Zoom Outage

Outage category: 
Applications
Location: 
All Zoom Users
Status: 
Closed
Resolved alert: 
04/18/2022 9:37 am

Affected users would see a Mason branded ADFS page that stated:
An error occurred
You are not authorized to access this site. Click here to sign out and sign in again or contact your administrator for permissions.

Initial symptoms: 

Two separate users emailed ecinfo@gmu.edu with similar login issues. EC verified an incident, and EC notified the ITS Active Directory Engineer. The ITS Support Center notified EC of reports of Mason Zoom login issues when using SSO.

Duration: 
04/18/2022 9:00 am - 04/18/2022 9:37 am
Impact to Mason: 

Any new logins to Mason Zoom using SSO would receive an error stating they were not authorized to access the site. These users could not continue logging into Zoom. This would not prevent a guest from joining a Zoom meeting, unless if the meeting required Mason authentication for entry. Any currently logged in applications and web browsers were not affected as they had cached logins.

Affected Services: 
Zoom, Conferencing, Collaboration & Calling
ROOT CAUSE ANALYSIS
Cause: 

ADFS has the ability to make ad-hoc changes to the Access Control rules which control access and 2fa. ITS developed the updated policy using our testing application; as ITS makes changes to the access control rules they are almost immediately live. This has always been the case when changing access control rules. Once the new rules were fully tested and verified, we scheduled the update to Zoom on the 15th, via ITS RFC # 232822. The change should have been seamless as it has been for every ADFS trust.

On April 15th the rules were updated and CCSE and EC completed independent testing to ensure everything was working as expected.
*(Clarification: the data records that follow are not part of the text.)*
Definition acme_with (targets : list (option ServiceTarget)) : NetworkMapData :=
  {| d_Peers := {["laptop" := laptop; "server" := server; "phone" := phone; "edge" := edge]};
     d_Groups := {["all" := {| grp_ID := "all"; grp_Name := "All"; grp_Peers := ["laptop"; "server"; "phone"; "edge"] |};
                   "users" := {| grp_ID := "users"; grp_Name := "Users"; grp_Peers := ["laptop"; "phone"] |};
                   "servers" := {| grp_ID := "servers"; grp_Name := "Servers"; grp_Peers := ["server"] |}]};
     d_Policies :=
       [Some {| policy_ID := "web"; policy_Enabled := true; policy_SourcePostureChecks := ["linux"];
                policy_Rules := [Some web_rule] |}; None;
        Some {| policy_ID := "telnet"; policy_Enabled := true; policy_SourcePostureChecks := [];
                policy_Rules := [Some telnet_rule] |}];
     d_Routes := []; d_NameServerGroups := []; d_NetworkResources := [];
     d_Network := {| net_Identifier := "net"; net_Dns := "netbird.selfhosted"; net_Serial := 1 |};
     d_DNSSettings := Some {| dns_DisabledManagementGroups := [] |};
     d_AccountSettings := Some {| as_PeerLoginExpirationEnabled := true; as_PeerLoginExpiration := 3600 |};
     d_PostureChecks := {["linux" := linux_only]}; d_PostureValidation := ∅; d_AllowedUserIDs := None;
     d_ValidatedPeers := {["laptop"; "server"; "phone"; "edge"]}; d_ResourcePolicies := ∅; d_Routers := ∅;
     d_GroupIDToUserIDs := ∅; d_ProxyTargetedDomainResourceIDs := ∅; d_AppliedZoneCandidates := [];
     d_PrivateServiceCandidates := []; d_Services := [shop targets]; d_injected := false |}.

Definition acme : NetworkMapData := acme_with [web_target "/" 8080; web_target "/api" 8081].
At this time the AD groups were not removed so if there was a problem with the new rules it would be easy to rollback to the old rules. On the morning of the 16th the Duo AD groups were deleted. This caused the Zoom ADFS trust to deny all users. Within minutes of the issue being reported to CCSE, the AD groups were restored and service was restored.

Resolution: 

Within minutes of the issue being reported to CCSE, the AD groups were restored and service was fully functional.

Prevention: 

ITS will attempt to make changes to access control for Zoom during off (after) hours.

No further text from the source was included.